- _Assignment_: Search the data for the string "normalized" and gather each line it is in.

- _Records provided_:
[Start of Attachment]
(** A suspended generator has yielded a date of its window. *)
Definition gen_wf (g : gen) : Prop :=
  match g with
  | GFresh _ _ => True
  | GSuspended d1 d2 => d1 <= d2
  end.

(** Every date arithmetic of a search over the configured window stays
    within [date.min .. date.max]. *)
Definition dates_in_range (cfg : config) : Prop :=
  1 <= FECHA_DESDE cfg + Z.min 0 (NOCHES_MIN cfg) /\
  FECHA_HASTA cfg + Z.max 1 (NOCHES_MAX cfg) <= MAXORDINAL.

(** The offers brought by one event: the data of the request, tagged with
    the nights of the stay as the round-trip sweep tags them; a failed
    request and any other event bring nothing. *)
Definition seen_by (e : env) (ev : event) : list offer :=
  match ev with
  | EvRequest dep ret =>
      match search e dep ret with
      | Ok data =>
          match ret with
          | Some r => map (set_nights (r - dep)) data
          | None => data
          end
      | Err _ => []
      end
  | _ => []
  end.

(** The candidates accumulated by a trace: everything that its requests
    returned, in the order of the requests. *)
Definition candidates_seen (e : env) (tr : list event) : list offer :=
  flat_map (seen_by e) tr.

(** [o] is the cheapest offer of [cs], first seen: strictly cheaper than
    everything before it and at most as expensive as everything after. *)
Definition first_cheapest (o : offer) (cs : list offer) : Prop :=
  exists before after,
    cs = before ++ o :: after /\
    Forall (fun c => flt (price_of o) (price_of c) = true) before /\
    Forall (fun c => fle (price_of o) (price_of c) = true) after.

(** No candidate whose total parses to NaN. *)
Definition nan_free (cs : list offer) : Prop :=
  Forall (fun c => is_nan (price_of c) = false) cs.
[End of Attachment]
[Start of Attachment]
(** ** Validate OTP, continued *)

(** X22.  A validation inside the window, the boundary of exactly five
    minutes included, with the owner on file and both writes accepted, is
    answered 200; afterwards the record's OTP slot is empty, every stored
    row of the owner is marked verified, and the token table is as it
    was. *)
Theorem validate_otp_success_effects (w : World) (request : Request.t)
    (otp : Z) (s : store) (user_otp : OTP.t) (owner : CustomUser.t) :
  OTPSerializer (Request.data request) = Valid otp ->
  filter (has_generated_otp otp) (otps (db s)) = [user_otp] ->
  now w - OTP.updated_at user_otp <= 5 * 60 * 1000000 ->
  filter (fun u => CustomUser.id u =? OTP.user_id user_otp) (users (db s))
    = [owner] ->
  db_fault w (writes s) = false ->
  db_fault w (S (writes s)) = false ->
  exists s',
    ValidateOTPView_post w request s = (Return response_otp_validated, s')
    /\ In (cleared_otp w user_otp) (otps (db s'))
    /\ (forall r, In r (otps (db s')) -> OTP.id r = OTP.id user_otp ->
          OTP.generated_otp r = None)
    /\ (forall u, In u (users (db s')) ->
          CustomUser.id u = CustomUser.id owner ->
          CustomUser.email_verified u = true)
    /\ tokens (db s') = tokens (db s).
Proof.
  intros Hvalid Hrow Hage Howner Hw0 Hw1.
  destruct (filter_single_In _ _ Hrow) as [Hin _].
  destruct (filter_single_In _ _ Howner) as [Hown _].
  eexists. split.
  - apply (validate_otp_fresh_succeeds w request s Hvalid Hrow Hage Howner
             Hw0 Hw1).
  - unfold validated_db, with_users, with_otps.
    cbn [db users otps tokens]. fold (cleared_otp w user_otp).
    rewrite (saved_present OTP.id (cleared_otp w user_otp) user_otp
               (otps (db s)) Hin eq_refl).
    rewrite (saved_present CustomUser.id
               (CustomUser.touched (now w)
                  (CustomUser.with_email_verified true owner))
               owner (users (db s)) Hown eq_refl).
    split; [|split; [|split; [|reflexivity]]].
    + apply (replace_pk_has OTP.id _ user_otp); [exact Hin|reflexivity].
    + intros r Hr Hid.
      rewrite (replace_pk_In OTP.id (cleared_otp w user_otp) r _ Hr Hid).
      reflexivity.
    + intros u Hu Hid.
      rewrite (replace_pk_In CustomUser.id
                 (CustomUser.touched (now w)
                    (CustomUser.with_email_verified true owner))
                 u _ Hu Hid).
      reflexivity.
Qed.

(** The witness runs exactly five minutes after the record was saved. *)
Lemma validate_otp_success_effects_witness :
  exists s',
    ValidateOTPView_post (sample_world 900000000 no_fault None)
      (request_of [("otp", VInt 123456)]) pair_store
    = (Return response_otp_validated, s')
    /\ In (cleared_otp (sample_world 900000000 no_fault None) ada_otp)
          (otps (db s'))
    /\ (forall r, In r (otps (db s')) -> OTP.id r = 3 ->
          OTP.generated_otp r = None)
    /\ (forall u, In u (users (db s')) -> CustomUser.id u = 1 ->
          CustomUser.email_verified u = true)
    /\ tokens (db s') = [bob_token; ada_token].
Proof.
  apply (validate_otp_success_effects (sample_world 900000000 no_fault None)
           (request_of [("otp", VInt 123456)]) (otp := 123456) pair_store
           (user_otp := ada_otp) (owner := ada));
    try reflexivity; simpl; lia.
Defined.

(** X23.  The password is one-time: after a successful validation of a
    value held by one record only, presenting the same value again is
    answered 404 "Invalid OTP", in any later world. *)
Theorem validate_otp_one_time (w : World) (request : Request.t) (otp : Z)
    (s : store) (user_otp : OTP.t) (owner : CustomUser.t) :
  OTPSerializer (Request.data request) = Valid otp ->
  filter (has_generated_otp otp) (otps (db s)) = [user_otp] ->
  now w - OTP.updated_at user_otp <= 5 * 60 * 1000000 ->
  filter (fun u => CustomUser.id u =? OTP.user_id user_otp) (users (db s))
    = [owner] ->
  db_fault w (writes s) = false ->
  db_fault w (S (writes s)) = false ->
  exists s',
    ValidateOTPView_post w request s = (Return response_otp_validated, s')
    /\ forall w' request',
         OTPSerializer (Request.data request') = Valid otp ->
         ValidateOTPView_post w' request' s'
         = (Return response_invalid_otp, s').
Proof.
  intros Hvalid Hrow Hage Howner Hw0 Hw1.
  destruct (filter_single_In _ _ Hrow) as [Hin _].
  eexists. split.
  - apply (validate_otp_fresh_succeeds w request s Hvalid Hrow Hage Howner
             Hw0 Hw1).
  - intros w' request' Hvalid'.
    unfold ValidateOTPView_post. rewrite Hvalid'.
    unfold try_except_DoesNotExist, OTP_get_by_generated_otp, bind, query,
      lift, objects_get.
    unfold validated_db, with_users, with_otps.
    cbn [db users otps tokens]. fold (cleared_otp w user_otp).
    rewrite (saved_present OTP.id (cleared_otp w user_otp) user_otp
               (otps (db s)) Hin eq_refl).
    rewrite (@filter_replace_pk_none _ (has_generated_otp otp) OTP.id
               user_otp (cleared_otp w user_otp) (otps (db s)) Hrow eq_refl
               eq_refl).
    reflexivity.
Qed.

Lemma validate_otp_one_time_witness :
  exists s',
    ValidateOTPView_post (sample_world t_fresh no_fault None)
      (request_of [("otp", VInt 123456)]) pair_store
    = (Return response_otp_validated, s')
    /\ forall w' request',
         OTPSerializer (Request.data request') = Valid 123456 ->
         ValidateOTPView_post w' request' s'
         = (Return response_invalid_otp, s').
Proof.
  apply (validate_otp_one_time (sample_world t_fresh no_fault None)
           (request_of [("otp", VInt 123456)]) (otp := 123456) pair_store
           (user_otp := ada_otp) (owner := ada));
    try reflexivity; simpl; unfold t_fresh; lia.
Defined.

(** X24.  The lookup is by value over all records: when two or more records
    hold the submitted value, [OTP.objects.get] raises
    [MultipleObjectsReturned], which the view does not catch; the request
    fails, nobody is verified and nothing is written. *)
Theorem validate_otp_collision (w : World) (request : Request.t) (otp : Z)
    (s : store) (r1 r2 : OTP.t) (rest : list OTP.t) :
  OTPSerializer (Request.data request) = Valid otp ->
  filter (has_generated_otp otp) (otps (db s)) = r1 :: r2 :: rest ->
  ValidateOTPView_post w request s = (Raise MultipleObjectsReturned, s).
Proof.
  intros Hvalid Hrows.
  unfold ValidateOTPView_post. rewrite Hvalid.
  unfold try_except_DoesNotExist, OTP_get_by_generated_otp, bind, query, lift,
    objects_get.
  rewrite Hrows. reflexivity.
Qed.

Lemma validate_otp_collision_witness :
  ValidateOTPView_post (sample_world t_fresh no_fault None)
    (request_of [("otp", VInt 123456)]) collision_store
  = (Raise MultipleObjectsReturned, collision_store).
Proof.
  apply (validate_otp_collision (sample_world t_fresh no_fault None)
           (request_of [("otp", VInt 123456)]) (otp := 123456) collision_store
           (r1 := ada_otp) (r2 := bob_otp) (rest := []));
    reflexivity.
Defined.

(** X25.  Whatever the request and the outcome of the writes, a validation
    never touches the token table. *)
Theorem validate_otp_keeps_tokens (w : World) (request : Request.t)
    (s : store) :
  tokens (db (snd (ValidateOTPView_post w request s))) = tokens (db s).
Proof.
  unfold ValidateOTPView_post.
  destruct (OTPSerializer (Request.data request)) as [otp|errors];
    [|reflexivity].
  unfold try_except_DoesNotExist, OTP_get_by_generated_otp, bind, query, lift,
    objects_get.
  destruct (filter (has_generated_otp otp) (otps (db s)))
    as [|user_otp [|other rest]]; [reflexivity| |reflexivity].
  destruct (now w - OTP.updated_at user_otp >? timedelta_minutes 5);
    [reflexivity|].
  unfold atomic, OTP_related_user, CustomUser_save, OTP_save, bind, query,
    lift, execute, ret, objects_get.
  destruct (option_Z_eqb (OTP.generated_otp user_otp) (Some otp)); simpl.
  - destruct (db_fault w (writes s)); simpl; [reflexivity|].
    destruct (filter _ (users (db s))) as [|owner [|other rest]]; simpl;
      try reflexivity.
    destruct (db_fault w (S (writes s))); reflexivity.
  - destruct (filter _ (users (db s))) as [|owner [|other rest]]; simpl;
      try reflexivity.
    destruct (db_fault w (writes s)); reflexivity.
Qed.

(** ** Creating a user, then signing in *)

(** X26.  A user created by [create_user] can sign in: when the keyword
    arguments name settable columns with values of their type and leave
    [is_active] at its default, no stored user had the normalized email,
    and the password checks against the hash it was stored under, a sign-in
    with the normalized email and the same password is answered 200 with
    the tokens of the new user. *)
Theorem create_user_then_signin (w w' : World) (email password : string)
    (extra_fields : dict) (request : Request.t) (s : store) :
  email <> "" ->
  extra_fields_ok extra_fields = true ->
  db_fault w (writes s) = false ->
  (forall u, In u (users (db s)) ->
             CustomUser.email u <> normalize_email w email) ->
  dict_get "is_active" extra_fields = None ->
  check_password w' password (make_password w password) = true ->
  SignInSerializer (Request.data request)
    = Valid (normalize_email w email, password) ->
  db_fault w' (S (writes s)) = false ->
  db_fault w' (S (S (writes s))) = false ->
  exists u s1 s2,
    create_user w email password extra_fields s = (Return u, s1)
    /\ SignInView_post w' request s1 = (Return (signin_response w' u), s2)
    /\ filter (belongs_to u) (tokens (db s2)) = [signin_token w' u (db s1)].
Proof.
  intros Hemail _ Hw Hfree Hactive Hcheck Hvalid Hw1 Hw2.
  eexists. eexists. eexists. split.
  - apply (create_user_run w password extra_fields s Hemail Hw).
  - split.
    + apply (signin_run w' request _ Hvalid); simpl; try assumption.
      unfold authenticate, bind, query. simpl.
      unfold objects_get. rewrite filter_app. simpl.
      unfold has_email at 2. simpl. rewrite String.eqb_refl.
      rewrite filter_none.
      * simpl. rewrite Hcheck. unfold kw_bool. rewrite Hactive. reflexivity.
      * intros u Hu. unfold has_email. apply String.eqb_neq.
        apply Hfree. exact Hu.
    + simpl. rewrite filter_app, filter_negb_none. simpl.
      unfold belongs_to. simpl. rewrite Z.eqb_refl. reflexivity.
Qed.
[End of Attachment]
- _Expected output_:
    [is_active] at its default, no stored user had the normalized email,
    with the normalized email and the same password is answered 200 with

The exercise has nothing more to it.